Quote exactly the lines spanning from the top of the data below to the line that contains "Set Implicit Arguments.", including both.

=== Section Start ===

(** * Suruga Seiki EW-51 motion control: backends, daemon and alignment wait

    A shallow embedding of the Python sources
    - [daemon/backend/mock/mock_backend.py]   (module [Mock])
    - [daemon/backend/real/real_backend.py]   (module [Real])
    - [daemon/daemon.py]                      (module [Daemon])
    - [daemon/app/routers/movement.py]        (module [Movement])
    - [models/requests.py]                    (module [Movement])
    - [alignment/alignment_controller.py]     (module [Alignment])

    Conventions of the embedding.
    - Python [float] values (positions, targets, speeds, optical powers) are
      IEEE 754 binary64 numbers ([PyFloat.float]): every arithmetic
      operation rounds to nearest, ties to even, overflows to an infinity,
      and [int] raises on an infinity or a NaN.  Readings of the event-loop
      clock and the durations compared with them, which only occur in the
      alignment wait, are rationals ([Q]).
    - A coroutine that may raise is a state-passing function returning the
      new state together with a [result].
    - An [asyncio.Task] is a record holding the coroutine's arguments and the
      suspension point it is parked at; the event loop resuming a task is an
      explicit operation ([Mock.task_step]).
    - A wall-clock timeout of a wait on a task is represented by the number
      of resumptions of the awaited work that happen before the deadline. *)

From Stdlib Require Import ZArith QArith Qabs Qround List String Bool Lia Lqa.
From Stdlib Require Import SpecFloat.
Import ListNotations.

Set Implicit Arguments.

(** ** Exceptions ([utils/exceptions.py]) and fallible results *)

Inductive exn : Set :=
| HardwareError
| ConnectionError
| MovementError
| ServoError
| AlignmentError
| TimeoutError
| RuntimeError          (* Python built-in, raised by [EW51Daemon.backend] *)
| OverflowError         (* Python built-in, raised by [int] on an infinity *)
| ValueError            (* Python built-in, raised by [int] on a NaN *)
| ForeignException.     (* any exception that is not one of the above *)

Inductive result (A : Type) : Type :=
| Ok (a : A)
| Raise (e : exn).

Arguments Ok {A} a.
Arguments Raise {A} e.

Definition is_ok {A} (r : result A) : bool :=
  match r with Ok _ => true | Raise _ => false end.

(** State-and-exception monad used for every coroutine of the backends. *)
Definition M (S A : Type) : Type := S -> S * result A.

Definition ret {S A} (a : A) : M S A := fun s => (s, Ok a).

Definition raise {S A} (e : exn) : M S A := fun s => (s, Raise e).

Definition bind {S A B} (c : M S A) (k : A -> M S B) : M S B :=
  fun s =>
    match c s with
    | (s', Ok a) => k a s'
    | (s', Raise e) => (s', Raise e)
    end.

Declare Scope coro_scope.
Delimit Scope coro_scope with coro.
Notation "x '<~' c ';;' k" := (bind c (fun x => k))
  (at level 61, c at next level, right associativity) : coro_scope.
Notation "c ';;' k" := (bind c (fun _ => k))
  (at level 61, right associativity) : coro_scope.

(** ** Python floats

    A [float] is a binary64 number: a signed zero, a signed infinity, a NaN,
    or [(-1)^s * m * 2^e] with the mantissa [m] and the exponent [e] in the
    canonical form in which literals are read and every operation returns
    its result.  The operations are those of the IEEE 754
    specification of the standard library, at precision 53 and maximal
    exponent 1024; they round the exact result and never raise.  A decimal
    literal denotes the binary64 number nearest to it, as in Python. *)

Module PyFloat.

Definition prec : Z := 53.
Definition emax : Z := 1024.

Definition float : Set := spec_float.

Definition add : float -> float -> float := SFadd prec emax.
Definition sub : float -> float -> float := SFsub prec emax.
Definition mul : float -> float -> float := SFmul prec emax.
Definition div : float -> float -> float := SFdiv prec emax.
Definition abs : float -> float := SFabs.

(** [x > y], which is [False] as soon as one side is a NaN. *)
Definition gtb (x y : float) : bool := SFltb y x.

(** [float(z)] for an integer [z]. *)
Definition of_Z (z : Z) : float := binary_normalize prec emax z 0 false.

(** True division [i / n] of two integers, [n] not zero: the quotient of the
    exact values, rounded once. *)
Definition truediv (i n : Z) : float :=
  match i, n with
  | Z0, _ => S754_zero false
  | _, Z0 => S754_nan
  | Zpos p, Zpos q => div (S754_finite false p 0) (S754_finite false q 0)
  | Zpos p, Zneg q => div (S754_finite false p 0) (S754_finite true q 0)
  | Zneg p, Zpos q => div (S754_finite true p 0) (S754_finite false q 0)
  | Zneg p, Zneg q => div (S754_finite true p 0) (S754_finite true q 0)
  end.

(** The integer [m * 2^e] when [0 <= e]; otherwise the integer part and the
    remainder of [m / 2^(-e)], with the half of the divisor. *)
Definition int_frac (m : positive) (e : Z) : Z * Z * Z :=
  match e with
  | Zneg k => (Z.shiftr (Zpos m) (Zpos k), Z.land (Zpos m) (Z.ones (Zpos k)),
               Z.shiftl 1 (Zpos k - 1))
  | _ => (Z.shiftl (Zpos m) e, 0%Z, 1%Z)
  end.

(** [round(x)]: to the nearest integer, ties to even; raises as [int]. *)
Definition round (x : float) : result Z :=
  match x with
  | S754_zero _ => Ok 0%Z
  | S754_infinity _ => Raise OverflowError
  | S754_nan => Raise ValueError
  | S754_finite s m e =>
      let '(q, r, half) := int_frac m e in
      let n := match Z.compare r half with
               | Lt => q
               | Gt => (q + 1)%Z
               | Eq => if Z.even q then q else (q + 1)%Z
               end in
      Ok (if s then Z.opp n else n)
  end.

(** [int(x)]: truncation toward zero; [OverflowError] on an infinity and
    [ValueError] on a NaN. *)
Definition int (x : float) : result Z :=
  match x with
  | S754_zero _ => Ok 0%Z
  | S754_infinity _ => Raise OverflowError
  | S754_nan => Raise ValueError
  | S754_finite s m e =>
      let n := match e with
               | Zneg k => Z.shiftr (Zpos m) (Zpos k)
               | _ => Z.shiftl (Zpos m) e
               end in
      Ok (if s then Z.opp n else n)
  end.

(** Reading and printing of decimal literals. *)
Definition of_decimal (d : Decimal.decimal) : float :=
  let '(i, f, e) :=
    match d with
    | Decimal.Decimal i f => (i, f, Decimal.Pos Decimal.Nil)
    | Decimal.DecimalExp i f e => (i, f, e)
    end in
  let num := Z.of_int (Decimal.app_int i f) in
  let e' := (Z.of_int e - Z.of_nat (Decimal.nb_digits f))%Z in
  match e' with
  | Zneg k => truediv num (Z.pow_pos 10 k)
  | _ => of_Z (num * 10 ^ e')
  end.

Definition of_number (n : Number.number) : option float :=
  match n with
  | Number.Decimal d => Some (of_decimal d)
  | Number.Hexadecimal _ => None
  end.

Definition to_number (x : float) : option Number.number :=
  match int x with
  | Ok z =>
      if SFeqb (of_Z z) x
      then Some (Number.Decimal (Decimal.Decimal (Z.to_int z) Decimal.Nil))
      else None
  | Raise _ => None
  end.

End PyFloat.

Declare Scope pyfloat_scope.
Delimit Scope pyfloat_scope with float.
Number Notation spec_float PyFloat.of_number PyFloat.to_number : pyfloat_scope.
Bind Scope pyfloat_scope with spec_float.
Bind Scope pyfloat_scope with PyFloat.float.

Abbreviation float := PyFloat.float.

(** ** Axis identifiers ([models/enums.py]) *)

Inductive AxisId : Set :=
| X1 | Y1 | Z1 | TX1 | TY1 | TZ1
| X2 | Y2 | Z2 | TX2 | TY2 | TZ2.

Definition axis_value (a : AxisId) : Z :=
  match a with
  | X1 => 1 | Y1 => 2 | Z1 => 3 | TX1 => 4 | TY1 => 5 | TZ1 => 6
  | X2 => 7 | Y2 => 8 | Z2 => 9 | TX2 => 10 | TY2 => 11 | TZ2 => 12
  end%Z.

(** Iteration order of [for axis in AxisId]. *)
Definition all_axes : list AxisId :=
  [X1; Y1; Z1; TX1; TY1; TZ1; X2; Y2; Z2; TX2; TY2; TZ2].

Definition AxisId_eq_dec (a b : AxisId) : {a = b} + {a <> b}.
Proof. decide equality. Defined.

Inductive StageId : Set := LEFT | RIGHT.

Inductive DaemonState : Set :=
| STARTING | READY | RUNNING | STOPPING | STOPPED | ERROR.

Inductive MovementStatus : Set :=
| MS_IDLE | MS_MOVING | MS_COMPLETED | MS_ERROR.

(** A dictionary that is created with one entry per [AxisId] and only ever
    assigned at existing keys is a total map. *)
Definition upd {V : Type} (d : AxisId -> V) (a : AxisId) (v : V) : AxisId -> V :=
  fun b => if AxisId_eq_dec a b then v else d b.

(** ** The simulated engine ([MockBackend]) *)

Module Mock.

(** Where the coroutine [_simulate_motion] of a task is parked.
    - [Pending]: [asyncio.create_task] has returned, the body has not been
      entered yet.
    - [Sleeping steps i]: suspended in [asyncio.sleep] of loop iteration [i],
      the local variable [steps] having the given value.
    - [Done]: [task.done()] holds while the object is still referenced,
      for a task cancelled while [Pending], whose body (and therefore whose
      [finally] block) never runs.
    - [Failed e]: [task.done()] holds and the task keeps the exception [e]
      its body raised before entering the [try] block. *)
Inductive task_phase : Set :=
| Pending
| Sleeping (steps : Z) (i : nat)
| Done
| Failed (e : exn).

Record MotionTask : Set := mkTask {
  t_start : float;
  t_target : float;
  t_speed : float;
  t_phase : task_phase
}.

Record MockBackend : Type := mkMock {
  _connected : bool;
  _positions : AxisId -> float;
  _servo_enabled : AxisId -> bool;
  _is_homed : AxisId -> bool;
  _is_moving : AxisId -> bool;
  _motion_tasks : AxisId -> option MotionTask;
  _default_speed : float
}.

(** [MockBackend.__init__] *)
Definition init : MockBackend :=
  {| _connected := false;
     _positions := fun _ => 0%float;
     _servo_enabled := fun _ => false;
     _is_homed := fun _ => false;
     _is_moving := fun _ => false;
     _motion_tasks := fun _ => None;
     _default_speed := 1000%float |}.

Definition set_connected (b : bool) (s : MockBackend) : MockBackend :=
  mkMock b (_positions s) (_servo_enabled s) (_is_homed s) (_is_moving s)
         (_motion_tasks s) (_default_speed s).

Definition set_position (a : AxisId) (q : float) (s : MockBackend) : MockBackend :=
  mkMock (_connected s) (upd (_positions s) a q) (_servo_enabled s) (_is_homed s)
         (_is_moving s) (_motion_tasks s) (_default_speed s).

Definition set_servo (a : AxisId) (b : bool) (s : MockBackend) : MockBackend :=
  mkMock (_connected s) (_positions s) (upd (_servo_enabled s) a b) (_is_homed s)
         (_is_moving s) (_motion_tasks s) (_default_speed s).

Definition set_homed (a : AxisId) (b : bool) (s : MockBackend) : MockBackend :=
  mkMock (_connected s) (_positions s) (_servo_enabled s) (upd (_is_homed s) a b)
         (_is_moving s) (_motion_tasks s) (_default_speed s).

Definition set_moving (a : AxisId) (b : bool) (s : MockBackend) : MockBackend :=
  mkMock (_connected s) (_positions s) (_servo_enabled s) (_is_homed s)
         (upd (_is_moving s) a b) (_motion_tasks s) (_default_speed s).

Definition set_task (a : AxisId) (t : option MotionTask) (s : MockBackend) : MockBackend :=
  mkMock (_connected s) (_positions s) (_servo_enabled s) (_is_homed s)
         (_is_moving s) (upd (_motion_tasks s) a t) (_default_speed s).

(** [task.done()] *)
Definition task_done (t : MotionTask) : bool :=
  match t_phase t with Done | Failed _ => true | _ => false end.

(** The Python test [task and not task.done()]. *)
Definition live_task (s : MockBackend) (a : AxisId) : bool :=
  match _motion_tasks s a with
  | Some t => negb (task_done t)
  | None => false
  end.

=== Section End ===

§ **Exercise solution**
(** * Suruga Seiki EW-51 motion control: backends, daemon and alignment wait

    A shallow embedding of the Python sources
    - [daemon/backend/mock/mock_backend.py]   (module [Mock])
    - [daemon/backend/real/real_backend.py]   (module [Real])
    - [daemon/daemon.py]                      (module [Daemon])
    - [daemon/app/routers/movement.py]        (module [Movement])
    - [models/requests.py]                    (module [Movement])
    - [alignment/alignment_controller.py]     (module [Alignment])

    Conventions of the embedding.
    - Python [float] values (positions, targets, speeds, optical powers) are
      IEEE 754 binary64 numbers ([PyFloat.float]): every arithmetic
      operation rounds to nearest, ties to even, overflows to an infinity,
      and [int] raises on an infinity or a NaN.  Readings of the event-loop
      clock and the durations compared with them, which only occur in the
      alignment wait, are rationals ([Q]).
    - A coroutine that may raise is a state-passing function returning the
      new state together with a [result].
    - An [asyncio.Task] is a record holding the coroutine's arguments and the
      suspension point it is parked at; the event loop resuming a task is an
      explicit operation ([Mock.task_step]).
    - A wall-clock timeout of a wait on a task is represented by the number
      of resumptions of the awaited work that happen before the deadline. *)

From Stdlib Require Import ZArith QArith Qabs Qround List String Bool Lia Lqa.
From Stdlib Require Import SpecFloat.
Import ListNotations.

Set Implicit Arguments.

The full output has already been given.